THIS ANNOUNCEMENT AND THE INFORMATION CONTAINED HEREIN IS RESTRICTED AND IS
NOT FOR PUBLICATION, RELEASE, DISTRIBUTION OR FORWARDING, DIRECTLY OR
INDIRECTLY, IN WHOLE OR IN PART, IN OR INTO THE UNITED STATES, AUSTRALIA,
CANADA, THE REPUBLIC OF SOUTH AFRICA, JAPAN OR ANY OTHER JURISDICTION IN WHICH
SUCH PUBLICATION, RELEASE OR DISTRIBUTION WOULD BE UNLAWFUL.

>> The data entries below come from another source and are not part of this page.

Lemma svisits_load sl a l : svisits sl a l ->
  exists it, sheap sl !! a = Some it /\ snext it = Some (hd sentinel l.*1).
Proof.
  intros [Hp _ _]. destruct l as [|b l]; destruct Hp as [H _]; unfold snextof in H;
    destruct (sheap sl !! a) as [it|]; cbn in H; try done; injection H; eauto.
Qed.

Lemma svisits_cons sl a x l : svisits sl a (x :: l) ->
  x.1 <> sentinel /\ svisits sl x.1 l /\ exists it, sheap sl !! x.1 = Some it /\ sval it = x.2 /\ snext it = Some (hd sentinel l.*1).
Proof.
  intros [[_ Hp] Hs Hv]. inversion Hv; subst. apply not_elem_of_cons in Hs as [Hs1 Hs2].
  assert (svisits sl x.1 l) as Hv' by (by constructor). repeat split; try done.
  destruct (svisits_load _ _ _ Hv') as (it & Hit & Hd). exists it. rewrite Hit in *. cbn in *. naive_solver.
Qed.

Lemma s_walk_spec sl l : forall a S (yield : A -> S -> res (bool * S)) s fuel,
  svisits sl a l -> (length l < fuel)%nat ->
  s_walk fuel sl (Some (hd sentinel l.*1)) yield s = range_list l.*2 yield s.
Proof.
  induction l as [|x l IH]; intros a S yield s [|fuel] Hv Hf; cbn in Hf; try lia.
  - cbn [fmap list_fmap hd s_walk]. by rewrite decide_True.
  - destruct (svisits_cons _ _ _ _ Hv) as (Hn & Hv' & it & Hit & Hval & Hd).
    cbn [fmap list_fmap hd s_walk range_list]. rewrite decide_False by congruence.
    unfold sload. cbn [checked rbind]. rewrite Hit. cbn [checked rbind]. rewrite Hd, Hval.
    destruct (yield x.2 s) as [[[] s']| |]; cbn [rbind]; [|done..]. apply (IH x.1); [done|lia].
Qed.

(** The item before the first one that satisfies [f]. *)
Fixpoint first_prev (f : loc * A -> bool) (a : loc) (l : list (loc * A)) : option (loc * loc) :=
  match l with
  | [] => None
  | x :: l => if f x then Some (a, x.1) else first_prev f x.1 l
  end.

Lemma findPrev_spec sl id l : forall a fuel, svisits sl a l -> (length l < fuel)%nat ->
  s_findPrev_loop fuel sl (Some a) (Some (hd sentinel l.*1)) (Some id) =
  Ok (fst <$> first_prev (fun p => bool_decide (p.1 = id)) a l).
Proof.
  induction l as [|x l IH]; intros a [|fuel] Hv Hf; cbn in Hf; try lia; cbn [fmap list_fmap hd s_findPrev_loop first_prev].
  - by rewrite decide_True.
  - destruct (svisits_cons _ _ _ _ Hv) as (Hn & Hv' & it & Hit & Hval & Hd).
    rewrite decide_False by congruence. case_bool_decide.
    + by rewrite decide_True by congruence.
    + rewrite decide_False by congruence. unfold sload. cbn [checked rbind]. rewrite Hit. cbn [checked rbind].
      rewrite Hd. apply IH; [done|lia].
Qed.

Lemma Remove_loop_spec sl val cmp l : forall a fuel, svisits sl a l -> (length l < fuel)%nat ->
  s_Remove_loop fuel sl (Some a) (Some (hd sentinel l.*1)) val cmp =
  match first_prev (fun p => cmp p.2 val) a l with
  | Some (prev, n) => s_removeItem sl (Some prev) (Some n)
  | None => Ok sl
  end.
Proof.
  induction l as [|x l IH]; intros a [|fuel] Hv Hf; cbn in Hf; try lia; cbn [fmap list_fmap hd s_Remove_loop first_prev].
  - by rewrite decide_True.
  - destruct (svisits_cons _ _ _ _ Hv) as (Hn & Hv' & it & Hit & Hval & Hd).
    rewrite decide_False by congruence. unfold sload. cbn [checked rbind]. rewrite Hit. cbn [checked rbind].
    rewrite Hval. destruct (cmp x.2 val); [done|]. rewrite Hd. apply IH; [done|lia].
Qed.

Lemma first_prev_spec f l : forall a,
  match remove_first f l with
  | None => first_prev f a l = None
  | Some l' => exists l1 x l2, l = l1 ++ x :: l2 /\ l' = l1 ++ l2 /\ f x = true /\
      first_prev f a l = Some (List.last l1.*1 a, x.1)
  end.
Proof.
  induction l as [|y l IH]; intros a; cbn [remove_first first_prev]; [done|]. destruct (f y) eqn:E.
  - by exists [], y, l.
  - specialize (IH y.1). destruct (remove_first f l) as [l'|]; cbn [fmap option_fmap option_map]; [|done].
    destruct IH as (l1 & x & l2 & -> & -> & Hx & ->). exists (y :: l1), x, l2. do 3 (split; [done|]).
    do 2 f_equal. cbn. destruct (l1.*1) as [|z k] eqn:Ez; [done|]. clear.
    revert z. induction k as [|w k IH]; intros z; [done|]. cbn in *. apply IH.
Qed.

(** *** The abstract list: a removal of what is not there changes nothing *)
Inductive s_op :=
| SReset
| SAppend (v : A)
| SPrepend (v : A)
| SRemoveItem (id : loc)
| SRemove (v : A) (cmp : A -> A -> bool).

Definition s_step (st : Single * list loc) (op : s_op) : res (Single * list loc) :=
  let '(sl, out) := st in
  match op with
  | SReset => let! sl := s_Reset sl in Ok (sl, out)
  | SAppend v => let! (sl, id) := s_Append sl v in Ok (sl, out ++ [id])
  | SPrepend v => let! (sl, id) := s_Prepend sl v in Ok (sl, out ++ [id])
  | SRemoveItem id => let! sl := s_RemoveItem sl (Some id) in Ok (sl, out)
  | SRemove v cmp => let! sl := s_Remove sl v cmp in Ok (sl, out)
  end.

Fixpoint s_steps (st : Single * list loc) (ops : list s_op) : res (Single * list loc) :=
  match ops with
  | [] => Ok st
  | op :: ops => let! st := s_step st op in s_steps st ops
  end.

Definition s_run (ops : list s_op) : res (Single * list loc) :=
  let! sl := NewSingle in s_steps (sl, []) ops.

Definition s_model (m : d_abs (A := A)) (op : s_op) : d_abs :=
  let l := a_items m in let id := S (length (a_out m)) in
  match op with
  | SReset => DAbs [] (a_out m)
  | SAppend v => DAbs (l ++ [(id, v)]) (a_out m ++ [id])
  | SPrepend v => DAbs ((id, v) :: l) (a_out m ++ [id])
  | SRemoveItem i => DAbs (default l (remove_first (fun p => bool_decide (p.1 = i)) l)) (a_out m)
  | SRemove v cmp => DAbs (default l (remove_first (fun p => cmp p.2 v) l)) (a_out m)
  end.

Definition s_models (ops : list s_op) : d_abs := fold_left s_model ops (DAbs [] []).

Record s_rel (sl : Single) (out : list loc) (m : d_abs) : Prop := {
  sr_rings : srings sl (a_items m).*1 (a_items m).*2;
  sr_out : out = a_out m;
  sr_fresh : sfresh sl = S (length out);
}.

Lemma srings_visits sl (l : list (loc * A)) : srings sl l.*1 l.*2 -> svisits sl sentinel l.
Proof.
  intros Hr. constructor; [apply (s_path _ _ _ Hr)| |apply (s_vals _ _ _ Hr)].
  by pose proof (s_nodup _ _ _ Hr) as [? _]%NoDup_cons.
Qed.

Lemma s_fuel_lt sl (l : list (loc * A)) : srings sl l.*1 l.*2 -> (length l < s_fuel sl)%nat.
Proof. intros Hr. unfold s_fuel. rewrite (s_slen _ _ _ Hr). unfold len. rewrite length_fmap. lia. Qed.

(** Removing the first item that satisfies [f] through the item before it. *)
Lemma s_remove_first sl (l : list (loc * A)) f : srings sl l.*1 l.*2 ->
  match first_prev f sentinel l with
  | Some (prev, n) => exists sl', s_removeItem sl (Some prev) (Some n) = Ok sl' /\ sfresh sl' = sfresh sl /\
      exists l', remove_first f l = Some l' /\ srings sl' l'.*1 l'.*2
  | None => remove_first f l = None
  end.
Proof.
  intros Hr. pose proof (first_prev_spec f l sentinel) as H. destruct (remove_first f l) as [l'|]; [|by rewrite H].
  destruct H as (l1 & x & l2 & -> & -> & Hx & ->). rewrite !fmap_app in Hr. cbn in Hr.
  destruct (ring_split l1.*1 []) as (p & a & b & q & Ep & _).
  destruct (s_remove_spec sl _ _ _ _ _ _ p a Hr) as (sl' & E & F & Hr'); [by rewrite !length_fmap|done|].
  rewrite (last_prefix _ _ _ Ep). exists sl'. split; [done|]. split; [done|]. eexists. split; [done|].
  by rewrite !fmap_app.
Qed.

Lemma s_reset_spec sl it : sheap sl !! sentinel = Some it -> sval it = zero ->
  (forall a, (sfresh sl <= a)%nat -> sheap sl !! a = None) ->
  exists sl', s_Reset sl = Ok sl' /\ sfresh sl' = sfresh sl /\ srings sl' [] [].
Proof.
  intros Hs Hz Hfr. unfold s_Reset. erewrite s_set_next_Ok by exact Hs. cbn [rbind].
  eexists. split; [done|]. split; [done|]. constructor; cbn [sheap set_tail sfresh slen stail set_len].
  - split; [|done]. unfold snextof. cbn [app]. rewrite s_field, decide_True by done. done.
  - constructor; [apply not_elem_of_nil|constructor].
  - constructor.
  - rewrite s_field, decide_True by done. cbn. by rewrite Hz.
  - intros a Ha. destruct (decide (a = sentinel)) as [->|]; [rewrite (Hfr sentinel) in Hs by done; done|].
    rewrite lookup_insert_ne by done. auto.
  - done.
  - done.
Qed.

Lemma s_sentinel sl ids l : srings sl ids l -> exists it, sheap sl !! sentinel = Some it /\ sval it = zero.
Proof.
  intros Hr. pose proof (s_zero _ _ _ Hr) as H. destruct (sheap sl !! sentinel) as [it|]; [|done].
  injection H as H. eauto.
Qed.

Lemma set_tail_same sl : set_tail sl (stail sl) = sl.
Proof. by destruct sl. Qed.

Lemma s_step_refines sl out m op : s_rel sl out m ->
  exists sl' out', s_step (sl, out) op = Ok (sl', out') /\ s_rel sl' out' (s_model m op).
Proof.
  intros [Hr -> Hf]. destruct (s_sentinel _ _ _ Hr) as (it & Hit & Hz).
  pose proof (srings_visits _ _ Hr) as Hv. pose proof (s_fuel_lt _ _ Hr) as Hfu.
  destruct (svisits_load _ _ _ Hv) as (it' & Hit' & Hd). rewrite Hit in Hit'. injection Hit' as <-.
  destruct op; cbn [s_step s_model].
  - destruct (s_reset_spec sl it) as (sl' & -> & F & Hr'); [done|done|apply (s_fresh _ _ _ Hr)|].
    cbn [rbind]. do 2 eexists. split; [done|]. constructor; [done|done|by rewrite F].
  - unfold s_Append. rewrite (s_stail _ _ _ Hr).
    destruct (ring_split (a_items m).*1 []) as (p & a & b & q & Ep & _).
    destruct (s_insert_spec sl (a_items m).*1 [] (a_items m).*2 [] v p a) as (sl' & E & F & _ & _ & Hr');
      rewrite ?app_nil_r; [done|by rewrite !length_fmap|done|].
    rewrite (last_prefix _ _ _ Ep), E. cbn [rbind]. rewrite last_last, Hf in *.
    do 2 eexists. split; [done|]. constructor; cbn [a_items a_out]; rewrite ?fmap_app; [done|done|].
    cbn. rewrite F, length_app. cbn. lia.
  - unfold s_Prepend.
    destruct (s_insert_spec sl [] (a_items m).*1 [] (a_items m).*2 v [] sentinel Hr eq_refl eq_refl)
      as (sl' & -> & F & L & T & Hr').
    cbn [rbind]. do 2 eexists. split; [done|]. cbn [app] in Hr'. rewrite Hf in *.
    assert (srings (if slen sl' =? 1 then set_tail sl' (Some (S (length (a_out m)))) else sl')
      (S (length (a_out m)) :: (a_items m).*1) (v :: (a_items m).*2)) as Hr2.
    { rewrite L, (s_slen _ _ _ Hr). destruct (a_items m) as [|x l] eqn:El.
      - done.
      - rewrite (proj2 (Z.eqb_neq _ _)) by (unfold len; cbn; lia).
        rewrite <- (set_tail_same sl'), T, (s_stail _ _ _ Hr). done. }
    constructor; cbn [a_items a_out]; [done|done|]. rewrite length_app. cbn. case_match; cbn; lia.
  - pose proof (s_remove_first sl _ (fun p => bool_decide (p.1 = id)) Hr) as H.
    unfold s_RemoveItem, s_findPrev, sload. cbn [checked rbind]. rewrite Hit. cbn [checked rbind].
    rewrite Hd, (findPrev_spec _ _ _ _ _ Hv Hfu).
    pose proof (first_prev_spec (fun p => bool_decide (p.1 = id)) (a_items m) sentinel) as H2.
    destruct (first_prev _ _ _) as [[prev n]|]; cbn [fmap option_fmap option_map fst rbind].
    + rewrite decide_False by done. destruct H as (sl' & E & F & l' & El & Hr'). rewrite El in H2 |- *.
      destruct H2 as (l1 & x & l2 & _ & _ & Hx%bool_decide_eq_true & [= -> ->]). rewrite <- Hx, E. cbn [rbind].
      do 2 eexists. split; [done|]. constructor; cbn; [done|done|by rewrite F].
    + rewrite H, decide_True by done. do 2 eexists. split; [done|]. by constructor.
  - pose proof (s_remove_first sl _ (fun p => cmp p.2 v) Hr) as H.
    unfold s_Remove, sload. cbn [checked rbind]. rewrite Hit. cbn [checked rbind].
    rewrite Hd, (Remove_loop_spec _ _ _ _ _ _ Hv Hfu).
    destruct (first_prev _ _ _) as [[prev n]|].
    + destruct H as (sl' & -> & F & l' & El & Hr'). rewrite El. cbn [rbind].
      do 2 eexists. split; [done|]. constructor; cbn; [done|done|by rewrite F].
    + rewrite H. do 2 eexists. split; [done|]. by constructor.
Qed.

FURTHER, THIS ANNOUNCEMENT IS FOR INFORMATION PURPOSES ONLY AND IS NOT AN
OFFER OF SECURITIES IN ANY JURISDICTION.

THIS ANNOUNCEMENT CONTAINS INSIDE INFORMATION.

For immediate release

19 July 2023

ARGO BLOCKCHAIN PLC

("Argo" or "the Company")

Result of Placing

 

Argo Blockchain PLC, a global leader in cryptocurrency mining (LSE: ARB;
NASDAQ: ARBK), announces the successful pricing of the non-pre-emptive placing
of new ordinary shares of £0.001 each in the capital of the Company
("Ordinary Shares") following yesterday's announcement (the "Placing").

 

A total of 51,340,000 new Ordinary Shares (the "Placing Shares") have been
placed with institutional investors by Tennyson Securities (a trading name of
Shard Capital Partners LLP) ("Tennyson) at the previously announced price of
10 pence per Placing Share (the "Placing Price") raising gross proceeds of
approximately £5.134 million.

 

Concurrently with the Placing, retail investors have subscribed in the
separate offer made by the Company via the PrimaryBid platform for a total of
6,160,000 new Ordinary Shares (the "Retail Offer Shares") at the Placing Price
(the "Retail Offer") raising gross proceeds of approximately £616,000.

 

Together, the Placing and Retail Offer (together, the "Capital Raise") was
oversubscribed by both new and existing shareholders, and the Capital Raise in
aggregate comprised 57,500,000 new Ordinary Shares, and will raise gross
proceeds of approximately £5.75 million. The Placing Price represents a
discount of approximately 14 per cent. to the 30 trading day VWAP of the
Company's existing ordinary shares for the period ended on 18 July 2023, and a
discount of 25.92 per cent. to the closing mid-price of the Company's ordinary
shares on 18 July 2023. The Placing Shares and the Retail Offer Shares
(together, the "New Ordinary Shares") being issued together represent
approximately 12.03 per cent. of the existing issued ordinary share capital of
the Company prior to the Placing and Retail Offer.

 

Applications have been made to the Financial Conduct Authority (the "FCA") and
London Stock Exchange plc (the "LSE") respectively for the admission of the
New Ordinary Shares to the standard listing segment of the Official List of
the FCA and to trading on the main market for listed securities of the LSE
(together, "Admission"). It is expected that Admission will become effective
on or before 8.00 a.m. on 24 July 2023. The Placing and the Retail Offer are
conditional upon, amongst other things, Admission becoming effective and upon
the placing agreement between Tennyson and the Company not being terminated
in accordance with its terms.

 

The New Ordinary Shares will, when issued, be credited as fully paid and will
rank pari passu in all respects with each other and with the existing
Ordinary Shares, including, without limitation, the right to receive all
dividends and other distributions declared, made or paid after the date of
issue.

 

Following Admission, the total number of Ordinary Shares in issue in Company
will be 535,325,166. The Company does not hold any shares in treasury, and
therefore the total number of voting rights in the Company will be 535,325,166
following Admission, and this figure may be used by shareholders as the
denominator for the calculations by which they will determine if they are
required to notify their interest in, or a change to their interest in, the
Company under the FCA's Disclosure Guidance and Transparency Rules.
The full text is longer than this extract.